You are viewing a plain text version of this content. The canonical link for it is here.
Posted to user@accumulo.apache.org by Russ Weeks <rw...@newbrightidea.com> on 2014/10/01 00:27:41 UTC

Distinguishing between processed and unprocessed data in an Iterator

Hi, folks,

The StatsCombiner[1] shows one way for an Iterator to distinguish between
processed and unprocessed data. In this case, the StatsCombiner treats
string representations of integers as unprocessed data and comma-separated
string representations of integers as processed data.
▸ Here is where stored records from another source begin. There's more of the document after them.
(* ===== verification/Clock.v ===== *)
(** * Clocks and identifiers of the libraries the backend uses

    Interfaces to the third-party crates several components share: [chrono]
    (points in time and durations) and [uuid].  They are classes: the
    definitions take them as parameters, the laws state their documented
    behaviour, and one concrete instance of each serves the witnesses. *)

From S2P Require Export Core.

(** ** chrono

    A [DateTime<Utc>] is a number of microseconds (the resolution of the
    database) since the epoch, within the range the crate represents. *)
Class Chrono := {
  utc_min : Z;
  utc_max : Z;
  to_rfc3339 : Z → string;
}.
Definition micros_per_sec : Z := 1000000.

(** [chrono::Duration::seconds] panics beyond [i64::MAX / 1000] seconds. *)
Definition duration_seconds (secs : Z) : option Z :=
  if (- (i64_max / 1000) <=? secs)%Z && (secs <=? i64_max / 1000)%Z
  then Some (secs * micros_per_sec)%Z else None.

(** [now + duration] and [now - duration] panic outside the range. *)
Definition datetime_add `{Chrono} (now d : Z) : option Z :=
  if (utc_min <=? now + d)%Z && (now + d <=? utc_max)%Z then Some (now + d)%Z else None.
Definition add_seconds {E} `{Chrono} (now secs : Z) : outcome E Z :=
  unwrap (d ← duration_seconds secs; datetime_add now d).

(** [u as i64] for a [u64]. *)
Definition u64_as_i64 (u : N) : Z := wrap_signed 64 (Z.of_N u).

(** The crate's range, years -262143 to 262142. *)
Class ChronoLaws (C : Chrono) : Prop := {
  utc_range : (utc_min ≤ -8334601228800 * micros_per_sec ∧
               8210266876799 * micros_per_sec ≤ utc_max)%Z;
}.

(** ** uuid *)
Class UuidLib := {
  Uuid : Type;
  uuid_eq :: EqDecision Uuid;
  uuid_countable :: Countable Uuid;
  uuid_to_string : Uuid → string;
  parse_uuid : string → outcome string Uuid;  (** or the error's text *)
}.
Class UuidLaws (U : UuidLib) : Prop := {
  parse_uuid_to_string u : parse_uuid (uuid_to_string u) = Ok u;
}.

(** ** Concrete instances *)
Definition plain_chrono : Chrono :=
  {| utc_min := (-8334601228800 * micros_per_sec)%Z;
     utc_max := (8210266876799 * micros_per_sec)%Z;
     to_rfc3339 := pretty |}.
Definition plain_uuid : UuidLib :=
  {| Uuid := string; uuid_to_string := id; parse_uuid := Ok |}.

Lemma plain_chrono_laws : ChronoLaws plain_chrono.
Proof. constructor. cbn. lia. Qed.

Lemma plain_uuid_laws : UuidLaws plain_uuid.
Proof. by constructor. Qed.

(** ** Lemmas *)

Lemma add_seconds_small {E} `{C : Chrono} `{!ChronoLaws C} (now secs : Z) :
  (0 ≤ now ≤ 2 ^ 52 → 0 ≤ secs ≤ 2 ^ 42 →
   add_seconds (E := E) now secs = Ok (now + secs * micros_per_sec))%Z.
Proof.
  intros Hn Hs. unfold add_seconds, duration_seconds.
  replace (i64_max / 1000)%Z with 9223372036854775%Z by reflexivity.
  rewrite (proj2 (Z.leb_le _ _)) by lia. rewrite (proj2 (Z.leb_le _ _)) by lia. cbn.
  unfold datetime_add. pose proof utc_range as [H1 H2]. unfold micros_per_sec in *.
  rewrite (proj2 (Z.leb_le _ _)) by lia. by rewrite (proj2 (Z.leb_le _ _)) by lia.
Qed.
(* ===== verification/TaskQueue.v ===== *)
(** * The task queue

    [TaskQueue] and [run_worker] (crates/ob-database/src/task_queue.rs).  The
    state is the [_task_queue] table, a finite map from task ids to rows; each
    SQL statement of the source is one function on the table, atomic as the
    database runs it, and each operation is the sequence of its statements.
    Operations that take two statements ([claim_next], [fail]) can be
    interleaved with those of other workers: [step] is the transition relation
    of any number of workers, one transition per statement.

    The clock is an argument: an operation takes the reading of [Utc::now()] it
    makes.  The table exists ([ensure_schema]'s DDL is idempotent and not
    modelled) and the connection works: an operation fails only where a
    statement can. *)

From S2P Require Export Clock.

Inductive TaskStatus : Type := Pending | Running | Completed | Failed | DeadLetter.

(** The text serde writes ([rename_all = "snake_case"]) and the columns hold. *)
Definition status_text (s : TaskStatus) : string :=
  match s with
  | Pending => "pending" | Running => "running" | Completed => "completed"
  | Failed => "failed" | DeadLetter => "dead_letter"
  end.
Definition status_from_text (s : string) : option TaskStatus :=
  find (λ st, status_text st =s? s) [Pending; Running; Completed; Failed; DeadLetter].

Record Task : Type := {
  task_type : string;
  payload : Value;
  status : TaskStatus;
  queue : string;
  attempts : Z;              (** u32 *)
  max_retries : Z;           (** u32 *)
  scheduled_at : option string;
  created_at : string;
  started_at : option string;
  finished_at : option string;
  last_error : option string;
  priority : Z;
}.

Definition default_queue : string := "default".
Definition default_max_retries : Z := 3.

Record EnqueueRequest : Type := {
  req_task_type : string;
  req_payload : Value;
  req_queue : string;
  req_max_retries : Z;       (** u32 *)
  req_delay_secs : N;        (** u64 *)
  req_priority : Z;          (** i32 *)
}.
Definition EnqueueRequest_default : EnqueueRequest :=
  {| req_task_type := ""; req_payload := VNull; req_queue := default_queue;
     req_max_retries := default_max_retries; req_delay_secs := 0; req_priority := 0 |}.
Lemma server_inv_subscribe st conn u id c h d :
  server_inv st → sessions st !! conn = Some u → c ∈ ALLOWED_COLLECTIONS →
  connection_subscription_count conn (registry st) < MAX_SUBS_PER_CONNECTION →
  server_inv {| registry := subscribe conn {| sub_id := id; sub_collection := c;
      sub_filter_hash := h; sub_document_id := d; sub_user_id := Some u; sub_sender := conn |}
      (registry st);
    connection_counts := connection_counts st; sessions := sessions st; outbox := outbox st |}.
Proof.
  intros Hinv Hu Hc Hlt. apply server_inv_registry; [done|..].
  - intros id' s. cbn. intros [[<- <-]|[Hne Hl]]%lookup_insert_Some; cbn.
    + rewrite lookup_insert_eq. split_and!; [done..|by exists u|]. set_solver.
    + destruct (inv_subscription _ Hinv _ _ Hl) as (? & ? & ? & Hin). split_and!; [done..|].
      destruct (decide (sub_sender s = conn)) as [Hs|Hs].
      * rewrite Hs in *. rewrite lookup_insert_eq. cbn. apply elem_of_union. by right.
      * by rewrite lookup_insert_ne.
  - intros conn'. unfold connection_subscription_count in *. cbn.
    destruct (decide (conn' = conn)) as [->|Hne].
    + rewrite lookup_insert_eq. cbn.
      pose proof (size_union_alt {[id]} (default ∅ (connections (registry st) !! conn))) as Hsz.
      rewrite size_singleton in Hsz.
      pose proof (subseteq_size (default ∅ (connections (registry st) !! conn) ∖ {[id]})
        (default ∅ (connections (registry st) !! conn)) ltac:(set_solver)) as Hle.
      unfold MAX_SUBS_PER_CONNECTION in *.
      destruct (connections (registry st) !! conn); cbn in *; rewrite ?size_empty in *; lia.
    + rewrite lookup_insert_ne by done. apply (inv_tracked _ Hinv conn').
Qed.

Lemma allowed_elem c : existsb (str_eqb c) ALLOWED_COLLECTIONS = true → c ∈ ALLOWED_COLLECTIONS.
Proof.
  rewrite existsb_exists. intros (x & Hin & He). bools. subst x. by apply list_elem_of_In.
Qed.

Lemma server_inv_message st user conn now m r reply :
  server_inv st → sessions st !! conn = Some user →
  handle_message user conn now m (registry st) = (r, reply) →
  server_inv {| registry := r; connection_counts := connection_counts st;
                sessions := sessions st; outbox := outbox st |}.
Proof.
  intros Hinv Hu Hm.
  assert (server_inv {| registry := registry st; connection_counts := connection_counts st;
                sessions := sessions st; outbox := outbox st |}) as Hsame by by destruct st.
  destruct m as [id c h d|id|metadata|]; cbn [handle_message] in Hm; cbv zeta in Hm.
  - destruct (negb _) eqn:Ha in Hm; [by simplify_eq|].
    destruct (MAX_SUBS_PER_CONNECTION <=? _) eqn:Hl in Hm; [by simplify_eq|]. simplify_eq.
    apply negb_false_iff in Ha. apply Nat.leb_gt in Hl.
    apply server_inv_subscribe; auto using allowed_elem.
  - simplify_eq. apply server_inv_registry; [done|..].
    + intros id' s. rewrite unsubscribe_subscriptions, unsubscribe_connections.
      intros [_ Hl]%lookup_delete_Some. by apply (inv_subscription _ Hinv).
    + intros conn'. unfold connection_subscription_count. rewrite unsubscribe_connections.
      apply (inv_tracked _ Hinv).
  - destruct (4096 <? _) in Hm; simplify_eq; [done|].
    apply server_inv_registry; [done|apply Hinv..].
  - simplify_eq. apply server_inv_registry; [done|apply Hinv..].
Qed.

Lemma server_inv_open st user conn :
  server_inv st → sessions st !! conn = None → server_inv (open_session user conn st).
Proof.
  intros Hinv Hn. unfold open_session. destruct (MAX_CONNECTIONS_PER_USER <=? _) eqn:E; [done|].
  apply Nat.leb_gt in E. split; cbn.
  - intros id s Hl. destruct (inv_subscription _ Hinv _ _ Hl) as (? & ? & (u & ? & Hs) & ?).
    split_and!; [done..| |done]. exists u. split; [done|]. rewrite lookup_insert_ne; [done|]. congruence.
  - apply Hinv.
  - intros u. pose proof (inv_counts _ Hinv u) as [Hc Hle]. pose proof (inv_counts _ Hinv user) as [Hc' _].
    erewrite (open_sessions_insert u conn user st); [|done|done]. case_decide as Hu.
    + subst u. rewrite lookup_insert_eq. cbn. lia.
    + by rewrite lookup_insert_ne.
Qed.
(* ===== verification/Storage.v ===== *)
(** * File storage

    Signed URLs, the sanitising of paths, the local backend and resumable
    uploads (crates/ob-storage/src/signed_url.rs, local.rs, resumable.rs).

    The file system is a map from paths to contents; directories are implicit
    and the file operations the code ignores the errors of succeed.  HMAC and
    base64 are parameters with the laws the code relies on. *)

From S2P Require Export Clock.

(** ** signed_url.rs *)

(** HMAC-SHA256 (key, message) and unpadded URL-safe base64. *)
Class Crypto := {
  hmac_sha256 : string → string → string;
  b64_encode : string → string;
  b64_decode : string → option string;
}.
Class CryptoLaws (C : Crypto) : Prop := {
  b64_decode_encode x : b64_decode (b64_encode x) = Some x;
}.

Record SignedUrlGenerator : Type := { secret : string; base_url : string }.

Section signed_url.
Context `{K : Crypto}.

Definition new_generator (secret base_url : string) : SignedUrlGenerator :=
  {| secret := secret; base_url := trim_end "/" base_url |}.

(** [chrono::Utc::now().timestamp() as u64 + ttl_secs], wrapping. *)
Definition expiry (now : Z) (ttl_secs : N) : N :=
  Z.to_N (wrap_unsigned 64 (wrap_unsigned 64 now + Z.of_N ttl_secs)).

Definition signed_message (method path : string) (expires : N) : string :=
  method +:+ ":" +:+ path +:+ ":" +:+ pretty expires.

Definition compute_signature (g : SignedUrlGenerator) (message : string) : Result string :=
  Ok (b64_encode (hmac_sha256 (secret g) message)).
(** ** confirm_item_receipt *)

(** What the order read leads to: [None] when the item is already delivered,
    else the update and whether every item is now delivered. *)
Definition confirm_plan (user_id product_id : string) (now : string) (order : Value) :
    Result (option (Value * bool)) :=
  if negb (str_field order "userId" =s? user_id) then
    Err (Forbidden "Only the order owner can confirm receipt")
  else
    let items := items_array order in
    idx ← ok_or (NotFound "Item not found in order") (find_item_index items product_id);
    item ← unwrap (items !! idx);
    if str_field item "sellerId" =s? user_id then
      Err (Forbidden "Sellers cannot confirm receipt of their own items")
    else
      let current_status_str := str_field item "status" in
      match delivery_from_str current_status_str with
      | Some Delivery.Delivered => Ok None
      | Some Delivery.Shipped =>
          items ← put_item idx [("status", VString "delivered"); ("deliveredAt", VString now);
                                ("confirmedByBuyer", VBool true)] items;
          let all_delivered := all_items_delivered items in
          let update_data := VObject [("items", VArray items); ("updatedAt", VString now)] in
          Ok (Some
            (if all_delivered && should_promote_order_to_delivered (str_field order "paymentStatus") all_delivered
             then put_all [("orderStatus", VString (order_status_str Order.Delivered));
                           ("confirmedAt", VString now); ("confirmedByClient", VBool true)] update_data
             else update_data, all_delivered))
      | _ => Err (Validation ("Cannot confirm receipt: item must be shipped first (current: "
                              +:+ current_status_str +:+ ")"))
      end.

(** The compare-and-swap on the status read. *)
Definition confirm_write (e : request_env) (order_id : string) (order update_data : Value) : handler unit :=
  updated ← db_map_err update_failed (update_document_cas "orders" order_id update_data "orderStatus"
              (VString (str_field order "orderStatus")) (env_write_now e));
  match updated with
  | None => pure (Err (Validation "Order was modified concurrently — please retry"))
  | Some _ => pure (Ok tt)
  end.

Definition confirm_item_receipt (e : request_env) (user_id : string) (req : ConfirmItemReceiptRequest) :
    handler ConfirmItemReceiptResponse :=
  _ ← pure (validate_uid "orderId" (cr_order_id req));
  _ ← pure (validate_uid "productId" (cr_product_id req));
  _ ← pure (validate_uid "userId" user_id);
  _ ← check_user_rate_limit pg_invalid_bigint (env_test_mode e) user_id "confirm_item_receipt" 10 1
        (env_secs e) (env_limit_id e) (env_limit_now e);
  order ← read_order (cr_order_id req);
  plan ← pure (confirm_plan user_id (cr_product_id req) (to_rfc3339 (env_now e)) order);
  match plan with
  | None => pure (Ok {| cs_success := true; cs_all_delivered := false;
                        cs_message := Some "Item already marked as delivered" |})
  | Some (update_data, all_delivered) =>
      _ ← confirm_write e (cr_order_id req) order update_data;
      _ ← log_order_event e (cr_order_id req) user_id "item_receipt_confirmed"
            ("Item " +:+ cr_product_id req +:+ " receipt confirmed by buyer")
            (VObject [("allDelivered", VBool all_delivered); ("productId", VString (cr_product_id req))]);
      pure (Ok {| cs_success := true; cs_all_delivered := all_delivered; cs_message := None |})
  end.
(* ===== verification/Coupons.v ===== *)
(** * Coupons

    crates/ob-handlers/src/coupons/mod.rs: the discount of a coupon, and the
    handlers that preview one ([apply_coupon]), create one ([create_coupon])
    and count its use ([redeem_coupon]).

    The discount is computed on the binary64 numbers of Float.v and on [i64],
    which wraps around (the release profile does not check overflow).  Each
    handler is split where the source reads and writes the database, so that
    concurrent redemptions are interleavings of their reads and writes. *)

From S2P Require Export Float Handlers.

(** ** The discount *)

Definition MIN_CHECKOUT_TOTAL_CENTS : Z := 100.
Definition MAX_COUPON_DISCOUNT_RATIO : f64 := f64_of_decimal false 90 2.

(** [^[A-Z0-9]{4,20}$]. *)
Definition is_valid_coupon_code (code : string) : bool :=
  (4 <=? String.length code) && (String.length code <=? 20)
  && str_forall (λ c, is_upper c || is_digit c) code.

(** [effective * 1000.0] rounded, for the capped percentage. *)
Definition millipercent (discount_value : f64) : Z :=
  let effective := f64_min discount_value (f64_mul MAX_COUPON_DISCOUNT_RATIO (f64_of_Z 100)) in
  f64_round_as_i64 (f64_mul effective (f64_of_Z 1000)).

Definition compute_discount (discount_type : string) (discount_value : f64)
    (cart_subtotal_cents : Z) : Z :=
  (if cart_subtotal_cents <=? MIN_CHECKOUT_TOTAL_CENTS then 0
   else if (discount_type =s? "percentage") || (discount_type =s? "percent") then
     let discount := wrap_signed 64 (cart_subtotal_cents * millipercent discount_value) `quot` 100000 in
     if wrap_signed 64 (cart_subtotal_cents - discount) <? MIN_CHECKOUT_TOTAL_CENTS then
       cart_subtotal_cents - MIN_CHECKOUT_TOTAL_CENTS
     else discount
   else if (discount_type =s? "fixed_amount") || (discount_type =s? "fixed_cents") then
     Z.min (f64_as_i64 discount_value) (cart_subtotal_cents - MIN_CHECKOUT_TOTAL_CENTS)
   else 0)%Z.

(** ** Reading a coupon *)

Definition i64_field (field : string) (v : Value) : option Z := get field v ≫= as_i64.
Definition unavailable : Error := Validation "Coupon invalid or unavailable".
Definition not_available : Error := NotFound "Coupon invalid or unavailable".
Two questions: First, is it possible to do this in an arbitrary fashion?
For example, let's say my Iterator adds Values to a bloom filter which it
maintains internally - like a combiner, but potentially across multiple
CF's. If the iterator encounters unprocessed data, it should offer it to
the bloom filter. If it encounters processed data (ie. a bloom filter), it
should merge it with its own bloom filter.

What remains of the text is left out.